Mrs. Ya’u’s prolonged detention violates national and international laws on human rights, said rights lawyer Solomon Dalyop. “The laws require that a suspect is charged to court within two days of arrest, but such is not the case,” he said during a visit to Adamu’s residence in Bauchi.

Dalyop who presented Adamu with a $500 donation from CSI regretted the family was a victim of religious persecution.

Prolonged Persecution

Rev’d Dano who witnessed the donation confirmed Christians who are a minority in Bauchi have for long been “dying in silence.”

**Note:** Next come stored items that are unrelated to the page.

(** *** What the planner reads besides its arguments *)

Lemma pushHookDevices_agree ack1 ack2 appId currentDevices :
  (∀ d, d ∈ currentDevices → ack1 !! uuid d = ack2 !! uuid d) →
  ∀ devices,
    pushHookDevices ack1 appId currentDevices devices
      = pushHookDevices ack2 appId currentDevices devices.
Proof.
  induction currentDevices as [| d rest IH]; intros Hagree devices; [done |].
  cbn [pushHookDevices].
  rewrite (Hagree d) by (apply elem_of_cons; by left).
  assert (∀ devices, pushHookDevices ack1 appId rest devices
                       = pushHookDevices ack2 appId rest devices) as Hrest.
  { apply IH. intros d' Hd'. apply Hagree, elem_of_cons. by right. }
  destruct (markedForDeletion d); [apply Hrest |].
  destruct (dev_apps d !! appId) as [a |]; [| done].
  cbn zeta. by rewrite !Hrest.
Qed.

Lemma nextSteps_agree ack1 ack2 appId availableImages downloading current target
    currentDevices targetDevices stepsInProgress :
  (∀ d, d ∈ currentDevices → ack1 !! uuid d = ack2 !! uuid d) →
  nextStepsForDependentApp ack1 appId availableImages downloading current target
      currentDevices targetDevices stepsInProgress
    = nextStepsForDependentApp ack2 appId availableImages downloading current
        target currentDevices targetDevices stepsInProgress.
Proof.
  intros Hagree. unfold nextStepsForDependentApp, _getHookStep.
  by rewrite (pushHookDevices_agree ack1 ack2 appId currentDevices Hagree).
Qed.

Lemma mapM_agree {A B} (f g : A → result B) (l : list A) :
  (∀ x, x ∈ l → f x = g x) → mapM f l = mapM g l.
Proof.
  induction l as [| x l IH]; intros Hfg; [done |]. cbn.
  rewrite (Hfg x) by (apply elem_of_cons; by left).
  rewrite IH; [done |]. intros y Hy. apply Hfg, elem_of_cons. by right.
Qed.

(** C3 as claimed fails: the five arguments are the same in both calls and
    only the acknowledged state differs; the first call plans a hook for
    "d1", the second plans nothing. *)
Lemma getRequiredSteps_reads_acknowledged_state :
  getRequiredSteps ∅ [exampleImage] [] exampleCurrent exampleTarget []
    = Ok [SendDependentHooks
            [{| hook_uuid := "d1";
                hook_target := Some (targetStateOf 7 exampleDeviceApp);
                hook_markedForDeletion := false |}] 7] ∧
  getRequiredSteps exampleAcknowledged [exampleImage] [] exampleCurrent
      exampleTarget []
    = Ok [].
Proof. split; vm_compute; reflexivity. Qed.

(** C3, amended.  Besides its five arguments [getRequiredSteps] reads the
    acknowledged states, and of those only the entries of the current
    dependent devices: two calls with equal arguments and acknowledged
    states that agree on the uuids of these devices return the same
    result, steps in the same order. *)
Theorem getRequiredSteps_determined_by_arguments_and_acknowledged
    ack1 ack2 availableImages downloading current target stepsInProgress :
  (∀ d, d ∈ default [] (current ≫= dep_devices) →
        ack1 !! uuid d = ack2 !! uuid d) →
  getRequiredSteps ack1 availableImages downloading current target stepsInProgress
    = getRequiredSteps ack2 availableImages downloading current target
        stepsInProgress.
Proof.
  intros Hagree. unfold getRequiredSteps. f_equal.
  apply mapM_agree. intros appId _.
  destruct current as [dep |]; [| done]. cbn.
  destruct (devicesForApp tgt_apps appId target) as [targetDevices |]; [| done].
  cbn. apply nextSteps_agree. intros d Hd. apply Hagree. cbn.
  apply list_elem_of_In, filter_In in Hd as [Hd _]. by apply list_elem_of_In.
Qed.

“Such persecution of Christians in Bauchi is just becoming public. But for long, we’ve been suffering and dying in silence. For you as a Christian to gain employment or school admission in Bauchi, it takes the grace of God. Such discrimination is displayed even by students and teachers and public schools against Christian children and no one dares utter a word. The more you try to speak, the more you fall victim of situations like that of Rhoda because they know they are the ones in control of the government and law enforcement. We are a minority amongst them,” he said.